I chose to take a look at the RemoveNullablePrefix/Suffix passes made by ICGrep. Both functions perform very similar tasks so I will focus on RemoveNullablePrefix for simplicity although the statements can easily be applied to RemoveNullableSuffix.
RemoveNullablePrefix looks for leading repetitions and will reduce them to the smallest repetition needed to perform the same function.
A RE such as a*bc
can be replaced with bc
. The latter will match
the same texts but instead of starting at the first a, it will start to match
at the b.
aaaabc
-> aaaabc
In general, a leading repetition of the form a{min, max}
will be
replaced by a{min, min}
For example matching a{2,4}bc
is equivalent to matching a{2,2}bc
aaaabc
-> aaaabc
By shortening or completely removing leading and trailing repetitions in a regular expression, the matching algorithm will have less work to do and will run faster.
Some information from the original regular expression is lost.
Some grep programs will highlight the matching portion of a string in the output, since ICGrep uses a modified regular expression, it is non-trivial to highlight output as the user would expect.
When given nested leading and/or trailing repetitions, RemoveNullablePrefix/Suffix does not always fully reduce a regular expression.

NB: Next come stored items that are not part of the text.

Lemma built_sizes sources :
  built sources -> len (sm_files sources) <= MAX_SOURCE_FILES /\ source_bytes sources <= MAX_SOURCE_BYTES.
Proof.
  intros (next & inputs & Hb). pose proof (build_map _ _ _ Hb) as [_ _ _ Hf _].
  apply build_unfold in Hb as (H1 & _ & _ & H4 & s & Hs & ->). destruct (proj1 (ordered_exact next inputs H1 H4) s Hs) as (_ & Hsum & _).
  cbn [sm_files] in Hf. unfold source_bytes. cbn [sm_files]. rewrite Hf. split.
  - unfold len in *. rewrite length_imap. unfold ordered. by rewrite sort_by_perm, length_fmap, sort_by_perm.
  - assert (Hg : forall l (g : nat -> entry -> SourceFile), (forall i e, sf_text (g i e) = e.2) ->
      sum_by (fun f => text_len (sf_text f)) (imap g l) = bytes_of l); [|by rewrite Hg].
    clear. induction l as [|e l IH]; intros g Hg; [done|]. cbn. rewrite Hg. f_equal. apply IH. intros i e'. apply Hg.
Qed.
(** The sources of a built map are always counted. *)
Lemma count_source_bytes_built sources :
  built sources -> count_source_bytes sources (seq 0 (N.to_nat (sm_len sources))) 0 = Ok (source_bytes sources).
Proof.
  intros Hb. destruct (built_sizes _ Hb) as [Hlen Hsum]. unfold sm_len, len. rewrite Nat2N.id.
  assert (Hg : forall l k total, (forall i f, l !! i = Some f -> sm_files sources !! (k + i)%nat = Some f) ->
    total + sum_by (fun f => text_len (sf_text f)) l <= u64_max ->
    count_source_bytes sources (seq k (length l)) total = Ok (total + sum_by (fun f => text_len (sf_text f)) l)).
  - induction l as [|f l IH]; intros k total Hl Ht; cbn in *; [by rewrite N.add_0_r|].
    pose proof (Hl 0%nat f eq_refl) as Hf. rewrite Nat.add_0_r in Hf.
    assert (Hk : N.of_nat k <= u32_max).
    { apply lookup_lt_Some in Hf. unfold len, MAX_SOURCE_FILES, u32_max in *. lia. }
    unfold try_u32. rewrite (proj2 (N.leb_le _ _) Hk). unfold verify_file_id.
    assert (Hs : sm_source sources (mkFileId (sm_id sources) (N.of_nat k)) = Some f).
    { unfold sm_source, get. cbn. rewrite N.eqb_refl. cbn. by rewrite Nat2N.id. }
    rewrite Hs. cbn. destruct (built_file _ _ _ Hb Hs) as (-> & _). rewrite Hs. cbn [mbind result_bind].
    rewrite (proj2 (counted_ok _ _ _ (total + text_len (sf_text f)))) by (split; [done|lia]). cbn [mbind result_bind].
    rewrite IH; [f_equal; lia| |lia]. intros i g Hi. rewrite Nat.add_succ_comm. by apply Hl.
  - apply (Hg (sm_files sources) 0%nat 0); [done|]. unfold source_bytes, MAX_SOURCE_BYTES, u64_max in *. lia.
Qed.

(** ** Functions, modules and projects *)

Lemma count_imported_names_ok imports total t :
  total <= u64_max ->
  count_imported_names imports total = Ok t <->
  Forall (fun i => 0 < len (rj_bindings i) <= MAX_IMPORTED_NAMES_PER_DECLARATION) imports /\
  t = total + sum_by (fun i => len (rj_bindings i)) imports /\ t <= u64_max.
Proof.
  revert total. induction imports as [|i imports IH]; intros total Ht; cbn.
  { rewrite N.add_0_r. split; [intros [= <-]; by split_and!|by intros (_ & -> & _)]. }
  rewrite Forall_cons. destruct (N.eqb_spec (len (rj_bindings i)) 0), (N.ltb_spec MAX_IMPORTED_NAMES_PER_DECLARATION (len (rj_bindings i)));
    cbn; [split; [done|lia]..|].
  rewrite bind_ok. setoid_rewrite counted_ok. split.
  - intros (x & [-> Hx] & Hr). apply IH in Hr; [|done]. destruct Hr as (H1 & -> & H2). split_and!; [lia|lia|done|lia|done].
  - intros ([_ H1] & -> & H2). eexists. split; [split; [done|lia]|]. apply IH; [lia|]. split_and!; [done|lia|lia].
Qed.

Lemma existsb_false {A} (f : A -> bool) l : existsb f l = false <-> Forall (fun x => f x = false) l.
Proof. induction l as [|x l IH]; cbn; [done|]. by rewrite orb_false_iff, Forall_cons, IH. Qed.
Lemma count_function_ok c function c' :
  fits c -> count_function c function = Ok c' <->
  function_within function /\ c' = add_counts c (function_counts function) /\ fits c'.
Proof.
  intros Hc. unfold count_function.
  match goal with |- context [if ?b then over ?m else _] => destruct b eqn:Eb end.
  { split; [done|]. intros ([H1 H2 H3 H4 H5 _ _ _] & _). rewrite !orb_true_iff, !N.ltb_lt, N.eqb_eq in Eb. lia. }
  match goal with |- context [if ?b then over ?m else _] => destruct b eqn:Ee end.
  { split; [done|]. intros ([_ _ _ _ _ H1 H2 _] & _). rewrite orb_true_iff, !existsb_exists in Ee.
    rewrite !Forall_forall in *. destruct Ee as [(b & Hin%list_elem_of_In & Hb)|(e & Hin%list_elem_of_In & He)].
    - apply N.ltb_lt in Hb. specialize (H1 _ Hin). cbn in H1. lia.
    - specialize (H2 _ Hin). cbn in H2. congruence. }
  rewrite !orb_false_iff, !N.ltb_ge, N.eqb_neq in Eb. rewrite orb_false_iff in Ee. cbn zeta.
  assert (Hedges : Forall (fun block => len (rb_statements block) <= MAX_STATEMENTS_PER_FUNCTION) (ry_blocks (rf_body function)) /\
    Forall (fun e => too_many_arguments e = false) (ry_expressions (rf_body function))).
  { rewrite !existsb_false in Ee. destruct Ee as [H1 H2]. split; [|done]. eapply Forall_impl; [exact H1|]. intros b. apply N.ltb_ge. }
  repeat setoid_rewrite bind_ok. repeat setoid_rewrite counted_ok. fold (locals_of function). unfold fits in *. split.
  - intros (p & [-> Hp] & b & [-> Hb] & s & [-> Hs] & e & [-> He] & Hr). destruct (N.ltb_spec MAX_LOCALS_PER_FUNCTION (locals_of function)); [done|].
    apply bind_ok in Hr as (l & [-> Hl]%counted_ok & [= <-]). destruct Hedges. split; [split; (done || lia)|].
    unfold add_counts. cbn. rewrite !N.add_0_r. split; [done|lia].
  - intros ([H1 H2 H3 H4 H5 _ _ H6] & -> & Hf). unfold add_counts in *. cbn in *.
    do 4 (eexists; split; [split; [done|lia]|]). rewrite (proj2 (N.ltb_ge _ _) H6). apply bind_ok.
    eexists. rewrite counted_ok. split; [split; [done|lia]|]. by rewrite !N.add_0_r.
Qed.
Lemma count_functions_ok c functions c' :
  fits c -> count_functions c functions = Ok c' <->
  Forall function_within functions /\ c' = add_counts c (total_counts function_counts functions) /\ fits c'.
Proof.
  revert c. induction functions as [|f fs IH]; intros c Hc; cbn.
  { rewrite add_counts_nil. split; [intros [= <-]; by split_and!|by intros (_ & -> & _)]. }
  rewrite bind_ok, Forall_cons. split.
  - intros (c1 & (Hf & -> & Hc1)%count_function_ok & Hr); [|done]. apply IH in Hr as (Hfs & -> & Hf'); [|done].
    by rewrite add_counts_assoc in *.
  - intros ([Hf Hfs] & -> & Hf'). rewrite add_counts_assoc in *. pose proof (fits_prefix _ _ Hf') as Hf1.
    exists (add_counts c (function_counts f)). split; [by apply count_function_ok|by apply IH].
Qed.
Lemma file_total c file :
  add_counts (mkCounts (c_imports c + len (ru_imports file)) (c_imported_names c + names_of file)
    (c_functions c + len (ru_functions file)) (c_parameters c) (c_blocks c) (c_statements c) (c_expressions c) (c_locals c))
    (total_counts function_counts (ru_functions file)) = add_counts c (file_counts file).
Proof. unfold file_counts. rewrite add_counts_assoc. f_equal. unfold add_counts. cbn. by rewrite !N.add_0_r. Qed.
Lemma count_files_ok c files c' :
  fits c -> count_files c files = Ok c' <->
  Forall file_within files /\ c' = add_counts c (total_counts file_counts files) /\ fits c'.
Proof.
  revert c. induction files as [|file files IH]; intros c Hc; cbn [count_files total_counts].
  { rewrite add_counts_nil. split; [intros [= <-]; by split_and!|by intros (_ & -> & _)]. }
  rewrite Forall_cons. match goal with |- context [if ?b then over _ else _] => destruct b eqn:Eb end.
  { rewrite orb_true_iff, !N.ltb_lt in Eb. split; [done|]. intros ([[H1 H2 _ _] _] & _). lia. }
  rewrite orb_false_iff, !N.ltb_ge in Eb. cbn zeta. rewrite bind_ok. split.
  - intros (i & [-> Hi]%counted_ok & (f & [-> Hf]%counted_ok & (n & Hn & (c1 & H1 & Hr)%bind_ok)%bind_ok)%bind_ok).
    apply count_imported_names_ok in Hn as (Hns & -> & Hn); [|unfold fits in Hc; lia].
    apply count_functions_ok in H1 as (Hfs & -> & Hc1); [|unfold fits in *; cbn; unfold names_of in *; lia].
    fold (names_of file) in *. rewrite file_total in *. apply IH in Hr as (Hrest & -> & Hf'); [|done].
    rewrite add_counts_assoc in *. destruct Eb. split_and!; [by split|done..].
  - intros ([[Hf1 Hf2 Hns Hfs] Hrest] & -> & Hf'). rewrite add_counts_assoc in *. pose proof (fits_prefix _ _ Hf') as Hf.
    pose proof Hf as Hf0. rewrite <- file_total in Hf0. apply fits_prefix in Hf0. unfold fits in Hf0. cbn in Hf0.
    eexists. rewrite counted_ok. split; [split; [done|lia]|]. apply bind_ok. eexists. rewrite counted_ok. split; [split; [done|lia]|].
    apply bind_ok. exists (c_imported_names c + names_of file). split.
    { apply count_imported_names_ok; [unfold fits in Hc; lia|]. split_and!; [done|done|lia]. }
    apply bind_ok. exists (add_counts c (file_counts file)). split; [|by apply IH].
    apply count_functions_ok; [unfold fits; cbn; lia|]. by rewrite file_total.
Qed.
(** Sums within the limits do not overflow. *)
Lemma project_limits_fit c : exceeds_project_limits c = false -> fits c.
Proof.
  unfold exceeds_project_limits, fits. rewrite !orb_false_iff, !N.ltb_ge. intros H.
  repeat match goal with |- _ /\ _ => split end;
  unfold MAX_IMPORTS_PER_PROJECT, MAX_IMPORTED_NAMES_PER_PROJECT, MAX_FUNCTIONS_PER_PROJECT, MAX_PARAMETERS_PER_PROJECT,
    MAX_BLOCKS_PER_PROJECT, MAX_STATEMENTS_PER_PROJECT, MAX_EXPRESSIONS_PER_PROJECT, MAX_LOCALS_PER_PROJECT, u64_max in *; lia.
Qed.

Lemma budget_exact raw sources :
  built sources -> budget_error raw sources = Ok tt <-> within_budget raw sources.
Proof.
  intros Hb. unfold budget_error. destruct (N.ltb_spec MAX_SOURCE_FILES (len (rs_files raw))).
  { split; [done|]. intros [G _ _ _ _]. lia. }
  destruct (N.ltb_spec MAX_PROVIDER_DIAGNOSTICS (len (rs_diagnostics raw))).
  { split; [done|]. intros [_ G _ _ _]. lia. }
  rewrite (count_source_bytes_built _ Hb). cbn [mbind result_bind].
  destruct (N.ltb_spec MAX_AGGREGATE_SOURCE_BYTES (source_bytes sources)).
  { split; [done|]. intros [_ _ G _ _]. lia. }
  assert (Hz : fits no_counts) by done. rewrite bind_ok. split.
  - intros (c & (He & -> & _)%count_files_ok & Hc); [|done].
    destruct (exceeds_project_limits (add_counts no_counts _)) eqn:Ep; [done|]. split; [done..|].
    by destruct (project_counts raw) eqn:E; unfold project_counts in E; rewrite E in Ep.
  - intros [_ _ _ He Hp]. exists (project_counts raw). split; [|by rewrite Hp].
    apply count_files_ok; [done|]. split_and!; [done|by destruct (project_counts raw) eqn:E; unfold project_counts in E; rewrite E|]. by apply project_limits_fit.
Qed.

#[local] Close Scope N_scope.

(** * Accepted snapshots

    Errors are only ever added, so a run of the verifier that ends without any
    has had none at every point.  On such runs a verified node is the raw one
    with its spans validated, and every token is spelled as claimed. *)

(** ** Clean runs *)

Section clean.
Context {S : Type} `{HasYErrors S}.

Definition yclean (s : S) : Prop := ye_items (yerrors_of s) = [].
(** The computation removes no error. *)
Definition ygrowing {R A} (m : SM S R A) : Prop := forall s, yclean (m s).1 -> yclean s.
(** A clean run goes on with a value as [Q] says; a run that leaves is not clean. *)
Definition yspec {A} (m : SM S unit A) (s : S) (Q : S -> A -> Prop) : Prop :=
  match m s with
  | (s', Next a) => yclean s' -> Q s' a
  | (s', Leave _) => ~ yclean s'
  | (_, Crash) => True
  end.

Lemma ye_push_dirties d e : ye_items (ye_push d e) <> [].
Proof. unfold ye_push. destruct (ye_items e) as [|x l] eqn:E; cbn; rewrite ?E; [done|]. by destruct (_ <? _)%N; cbn; rewrite ?E. Qed.

Lemma ygrowing_ret {R A} (a : A) : ygrowing (mret (M := SM S R) a).
Proof. by intros s. Qed.
Lemma ygrowing_leave {R A} (r : R) : ygrowing (@leave S R A r).
Proof. by intros s. Qed.
Lemma ygrowing_crash {R A} : ygrowing (@crash S R A).
Proof. by intros s. Qed.
Lemma ygrowing_gets {R A} (f : S -> A) : ygrowing (sgets (R := R) f).
Proof. by intros s. Qed.
Lemma ygrowing_expect {R A} (o : option A) : ygrowing (sexpect (S := S) (R := R) o).
Proof. destruct o; intros s; exact (fun H => H). Qed.
Lemma ygrowing_or_leave {R A} (o : option A) (r : R) : ygrowing (or_leave (S := S) o r).
Proof. destruct o; intros s; exact (fun H => H). Qed.
Lemma ygrowing_bind {R A B} (m : SM S R A) (f : A -> SM S R B) :
  ygrowing m -> (forall a, ygrowing (f a)) -> ygrowing (m ≫= f).
Proof.
  intros Hm Hf s. unfold mbind, SM_bind. specialize (Hm s). destruct (m s) as [s' [a|r|]]; cbn in *; [|done..].
  intros Hc. apply Hm. by apply (Hf a s').
Qed.
Lemma ygrowing_when {R} b (m : SM S R unit) : ygrowing m -> ygrowing (swhen b m).
Proof. destruct b; [done|intros _ s; exact (fun H => H)]. Qed.
Lemma ygrowing_modify {R} (f : S -> S) : (forall s, yerrors_of (f s) = yerrors_of s) -> ygrowing (smodify (R := R) f).
Proof. intros Hf s. unfold yclean. cbn. by rewrite Hf. Qed.
Lemma ygrowing_catch {R A} (m : SM S unit A) : ygrowing m -> ygrowing (catch (R := R) m).
Proof. intros Hm s. unfold catch. specialize (Hm s). by destruct (m s) as [s' []]. Qed.
Lemma ygrowing_protocol {R} path message : ygrowing (protocol_error (S := S) (R := R) path message).
Proof. intros s. unfold yclean. cbn. rewrite yerrors_of_map. intros Hp. by apply ye_push_dirties in Hp. Qed.
Lemma ygrowing_node {R} path message : ygrowing (node_error (S := S) (R := R) path message).
Proof. intros s. unfold yclean. cbn. rewrite yerrors_of_map. intros Hp. by apply ye_push_dirties in Hp. Qed.
Lemma ygrowing_nesting {R} message : ygrowing (nesting_error (S := S) (R := R) message).
Proof. intros s. unfold yclean. cbn. rewrite yerrors_of_map. intros Hp. by apply ye_push_dirties in Hp. Qed.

For example the RE: (a{2,5}b)+c
will produce the following results:
Parser:
(Seq[Rep(Name "\1" =((Seq[Rep(CC "CC_61" [97]/Unicode,2,5),CC "CC_62" [98]/Unicode])),1,Unbounded),CC "CC_63" [99]/Unicode])
...
RemoveNullablePrefix:
(Seq[Name "\1" =((Seq[Rep(CC "CC_61" [97]/Unicode,2,5),CC "CC_62" [98]/Unicode])),CC "CC_63" [99]/Unicode])
Note how the repetition for the ‘a’ still has the arguments {2,5} when it could be reduced to {2,2}.
When dealing with nested repetitions, if the outer repetition is of the form {1,x}, RemoveNullablePrefix/Suffix should be called again on the sub-expression to further reduce the expression.
Ideal result would be:
Parser:
(Seq[Rep(Name "\1" =((Seq[Rep(CC "CC_61" [97]/Unicode,2,5),CC "CC_62" [98]/Unicode])),1,Unbounded),CC "CC_63" [99]/Unicode])
...
RemoveNullablePrefix (First Pass):
(Seq[Name "\1" =((Seq[Rep(CC "CC_61" [97]/Unicode,2,5),CC "CC_62" [98]/Unicode])),CC "CC_63" [99]/Unicode])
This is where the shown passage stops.